OOP looks a lot cleaner:

-----
abstract class Node {
    Node suc;
    Node alt;
}

class TerminalNode : Node {
    char tsym;
}

class NonTerminalNode : Node {
    Header nSym;
}
-----

That's just the skeleton though. For starters, you'll want to either declare those members public or provide accessors ;).
Constructors would also be nice. Since you asked though, pretty much the same effect can be achieved with static opCall (one in each child class and/or two overloaded versions in Node itself) that creates a new object of the appropriate type and fills in the fields.

To check whether a node is a terminal or not, there are several options:
* Try to cast a node to (Non)TerminalNode.
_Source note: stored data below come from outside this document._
(** Every engine call of the dispatcher carries the arguments it was
    given. *)
Lemma dispatch_calls (a : Args.t R) (c : Engine.call R) (e : event R Transcript)
      (c' : Engine.call R) :
  In e (fst (dispatch env a c)) -> call_of e = Some c' -> c' = c.
Proof.
  rewrite dispatch_cases. destruct (Args.live_transcribe a).
  - intros [<-|[]] H. simpl in H. congruence.
  - destruct (Args.audio a) as [|p ps].
    + intros [<-|[]] H. discriminate H.
    + cbn [fst]. rewrite in_flat_map. intros [q [_ Hin]] H.
      unfold pass_events in Hin. destruct Hin as [<-|Hin]; [simpl in H; congruence|].
      destruct (transcribe env q c); [|destruct Hin].
      destruct Hin as [<-|[]]. discriminate H.
Qed.

(** [main], stage by stage. *)
Lemma main_cases (a : Args.t R) :
  main env a =
  match resolve env a with
  | (t1, Raise e) => (t1, Raise e)
  | (t1, Ok (language, options)) =>
      match validate env a language options with
      | (t2, Raise e) => ((t1 ++ t2)%list, Raise e)
      | (t2, Ok model_dir) =>
          let '(t3, r) := dispatch env a (engine_call a model_dir language options) in
          ((t1 ++ t2 ++ t3)%list, r)
      end
  end.
Proof.
  unfold main, Eff.bind.
  destruct (resolve env a) as [t1 [[language options]|e]]; [|reflexivity].
  destruct (validate env a language options) as [t2 [model_dir|e]]; [|reflexivity].
  destruct (dispatch env a _) as [t3 r]. reflexivity.
Qed.

Lemma main_reaches_dispatch (a : Args.t R) (t : trace) (c : Engine.call R) :
  reaches_dispatch env a t c ->
  main env a = ((t ++ fst (dispatch env a c))%list, snd (dispatch env a c)).
Proof.
  intros [t1 [language [options [t2 [model_dir [Hr [Hv [-> ->]]]]]]]].
  rewrite main_cases, Hr, Hv.
  destruct (dispatch env a _) as [t3 r]. now rewrite app_assoc.
Qed.

Lemma reaches_dispatch_quiet (a : Args.t R) (t : trace) (c : Engine.call R) :
  reaches_dispatch env a t c -> quiet t.
Proof.
  intros [t1 [language [options [t2 [model_dir [Hr [Hv [-> _]]]]]]]].
  apply quiet_app; [eapply resolve_quiet | eapply validate_quiet]; eassumption.
Qed.

(** An invocation that does not reach the dispatcher raises, and calls no
    collaborator. *)
Lemma main_stopped (a : Args.t R) :
  (forall t c, ~ reaches_dispatch env a t c) ->
  exists t e, main env a = (t, Raise e) /\ quiet t.
Proof.
  intros H. rewrite main_cases.
  destruct (resolve env a) as [t1 [[language options]|e]] eqn:Hr.
  - destruct (validate env a language options) as [t2 [model_dir|e]] eqn:Hv.
    + exfalso. apply (H (t1 ++ t2)%list (engine_call a model_dir language options)).
      exists t1, language, options, t2, model_dir. auto.
    + exists (t1 ++ t2)%list, e. split; [reflexivity|].
      apply quiet_app; [eapply resolve_quiet | eapply validate_quiet]; eassumption.
  - exists t1, e. split; [reflexivity | eapply resolve_quiet; eassumption].
Qed.

(** An invocation either reaches the dispatcher or stops before it. *)
Lemma main_reaches_or_stops (a : Args.t R) :
  (exists t c, reaches_dispatch env a t c)
  \/ (exists t e, main env a = (t, Raise e) /\ quiet t
                  /\ forall t' c, ~ reaches_dispatch env a t' c).
Proof.
  destruct (resolve env a) as [t1 [[language options]|e]] eqn:Hr.
  - destruct (validate env a language options) as [t2 [model_dir|e]] eqn:Hv.
    + left. exists (t1 ++ t2)%list, (engine_call a model_dir language options).
      exists t1, language, options, t2, model_dir. auto.
    + right.
      assert (Hno : forall t' c, ~ reaches_dispatch env a t' c).
      { intros t' c [u1 [l [o [u2 [m [Hr' [Hv' _]]]]]]].
        rewrite Hr in Hr'. injection Hr' as <- <- <-. rewrite Hv in Hv'. discriminate Hv'. }
      destruct (main_stopped a Hno) as [t [e' [Hm Hq]]]. now exists t, e'.
  - right.
    assert (Hno : forall t' c, ~ reaches_dispatch env a t' c).
    { intros t' c [u1 [l [o [u2 [m [Hr' _]]]]]]. rewrite Hr in Hr'. discriminate Hr'. }
    destruct (main_stopped a Hno) as [t [e' [Hm Hq]]]. now exists t, e'.
Qed.

(** What reaching the dispatcher went through. *)
Lemma reaches_dispatch_inv (a : Args.t R) (t : trace) (c : Engine.call R) :
  reaches_dispatch env a t c ->
  exists temperature language0 w language suppress_tokens notices,
    makedirs env (Args.output_dir a) = None
    /\ ladder (allocate env) (Args.temperature a)
              (Args.temperature_increment_on_fallback a) = Ok temperature
    /\ from_language_to_iso_code env (Args.language a) = Ok language0
    /\ correct_language (R:=R) (Transcript:=Transcript)
                        (Args.model a) (Args.model_directory a) language0
       = (w, Ok language)
    /\ parse_suppress_tokens (Args.suppress_tokens a) = Ok suppress_tokens
    /\ validate env a language (make_options a temperature suppress_tokens)
       = (notices, Ok (Engine.model_dir c))
    /\ t = (Makedirs (Args.output_dir a) :: w ++ notices)%list
    /\ c = engine_call a (Engine.model_dir c) language
                       (make_options a temperature suppress_tokens).
Proof.
  intros [t1 [language [options [t2 [model_dir [Hr [Hv [-> ->]]]]]]]].
  destruct (resolve_ok_inv a _ _ _ Hr)
    as [temperature [language0 [w [st [Hm [Hl [Hf [Hc [Hp [-> ->]]]]]]]]]].
  exists temperature, language0, w, language, st, t2.
  repeat split; auto.
Qed.

(** Every engine call of an invocation carries the arguments the
    dispatcher was reached with. *)
Lemma main_calls (a : Args.t R) (e : event R Transcript) (c : Engine.call R) :
  In e (fst (main env a)) -> call_of e = Some c ->
  exists t, reaches_dispatch env a t c.
Proof.
  intros Hin Hc.
  assert (Hnq : forall t, quiet t -> ~ In e t).
  { unfold quiet. intros t Hq Hint. rewrite Forall_forall in Hq.
    specialize (Hq e Hint). destruct e; simpl in *; discriminate. }
  destruct (main_reaches_or_stops a) as [[t [c0 Hreach]]|[t [e' [Hm [Hq _]]]]].
  - rewrite (main_reaches_dispatch a t c0 Hreach) in Hin. cbn [fst] in Hin.
    apply in_app_or in Hin. destruct Hin as [Hin|Hin].
    + exfalso. apply (Hnq t); [eapply reaches_dispatch_quiet; eassumption | exact Hin].
    + rewrite (dispatch_calls a c0 e c Hin Hc). now exists t.
  - rewrite Hm in Hin. exfalso. now apply (Hnq t).
Qed.

End MainFacts.
(** ** C6: the suppressed tokens *)

Lemma parse_suppress_tokens_ok (s : string) (vs : list Z) :
  parse_suppress_tokens s = Ok vs
  <-> Forall2 (fun p v => PyInt.literal p v
                          /\ (PyInt.digit_count (PyStr.chars p) <= PyInt.max_str_digits)%nat)
              (PyStr.split "," s) vs.
Proof.
  unfold parse_suppress_tokens. rewrite comprehension_ok.
  split; intros H; induction H; constructor; auto; now apply int_ok.
Qed.

Lemma parse_suppress_tokens_literal (s : string) (vs : list Z) :
  parse_suppress_tokens s = Ok vs -> Forall2 PyInt.literal (PyStr.split "," s) vs.
Proof.
  intros H. apply parse_suppress_tokens_ok in H.
  induction H as [|p v ps vs' [Hp _] _ IH]; constructor; auto.
Qed.




Section TokensInMain.

Context {R : Type} {N : Number R} {Transcript : Type}.
Variable env : Env R Transcript.



End TokensInMain.



(** ** C10: the type of [--vad_filter] *)

(** C10. [--vad_filter] is declared with the builtin [bool]: the stored
    value is true for every non-empty text, the text False included, and
    false for the empty text only; no text is refused.  The other boolean
    flags are declared with [str2bool] and refuse every text other than
    True and False.  The stored value is the one the options carry. *)
Theorem vad_filter_is_truthiness :
  ArgParse.declared_type ArgParse.vad_filter = ArgParse.type_bool
  /\ (forall o s, ArgParse.get_value o ArgParse.vad_filter (Some s)
                  = Ok (negb (String.eqb s "")))
  /\ (forall o s, ArgParse.get_value o ArgParse.vad_filter (Some s) = Ok false
                  <-> s = "")
  /\ (forall o, ArgParse.get_value o ArgParse.vad_filter (Some "False") = Ok true)
  /\ (forall f, f <> ArgParse.vad_filter ->
                ArgParse.declared_type f = ArgParse.type_str2bool)
  /\ (forall o f s, f <> ArgParse.vad_filter -> s <> "True" -> s <> "False" ->
                    exists msg, ArgParse.get_value o f (Some s)
                                = Raise (ArgumentError msg))
  /\ (forall (R : Type) (N : Number R) (T : Type) (env : Env R T) (a : Args.t R)
             t language options,
         resolve env a = (t, Ok (language, options)) ->
         TranscriptionOptions.vad_filter options = Args.vad_filter a).
Proof.
  split; [reflexivity|].
  assert (Hv : forall o s, ArgParse.get_value o ArgParse.vad_filter (Some s)
                           = Ok (negb (String.eqb s ""))).
  { intros o s. destruct s; reflexivity. }
  split; [exact Hv|].
  split.
  { intros o s. rewrite Hv. destruct (String.eqb_spec s "") as [->|Hs].
    - split; reflexivity.
    - split; [discriminate | contradiction]. }
  split; [reflexivity|].
  split; [intros []; try reflexivity; contradiction|].
  split.
  - intros o f s Hf Ht Hfa.
    assert (Hs : str2bool o s = Raise (ValueError ("Expected one of " ++ accepted_set o
                                                     ++ ", got " ++ s))).
    { unfold str2bool.
      destruct (String.eqb_spec s "True"); [contradiction|].
      destruct (String.eqb_spec s "False"); [contradiction|]. reflexivity. }
    destruct f; try contradiction; unfold ArgParse.get_value; simpl; rewrite Hs;
      eexists; reflexivity.
  - intros R N T env a t language options H.
    destruct (resolve_ok_inv env a _ _ _ H)
      as [temperature [l0 [w [st [_ [_ [_ [_ [_ [_ ->]]]]]]]]]].
    reflexivity.
Qed.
If it's not of the appropriate type, the cast returns null. This has the benefit that it also returns a usable reference if it _is_ of the appropriate type, so that you can access its special members.
* Add 'abstract bool isTerminal()' to Node and override it in the subclasses.
* Add a 'const bool isTerminal' field to Node and initialize it in the constructor from a parameter.
* Add 'TerminalNode asTerminal() { return null; }' to Node and override it in TerminalNode to read 'return this;'. (Do something similar with NonTerminalNode)
* {{ Probably some others I can't think of right now }}
January 09, 2007
"BLS" <Killing_Zoe@web.de> wrote in message news:eo0ih9$2odp$1@digitaldaemon.com...
> Many thanks, this info will give me a Go!
>
>  I guess in Modula2, if 'terminal' is true, you
>> can only access tsym, and otherwise you can only access nSym?
>
> No. Nothing prevents you from making mistake.(In fact variant records are a pretty nice source for bugs)  Would be nice if D can do this better! Bjoern

Hmm.. what's that 'terminal' member for then, anyway?


January 10, 2007
Jarrett Billingsley schrieb:
> "BLS" <Killing_Zoe@web.de> wrote in message news:eo0ih9$2odp$1@digitaldaemon.com...
> 
>>Many thanks, this info will give me a Go!
>>
>> I guess in Modula2, if 'terminal' is true, you
>>
>>>can only access tsym, and otherwise you can only access nSym?
>>
>>No. Nothing prevents you from making mistake.(In fact variant records are a pretty nice source for bugs)  Would be nice if D can do this better!
>>Bjoern
> 
> 
> Hmm.. what's that 'terminal' member for then, anyway? 
> 
> 
The official language definition (Quote N. Wirth/my interpretation) says that Mr. Compiler has to take care about it. The real world implementation is just an other story.
Bjoern, and  Thanks again man!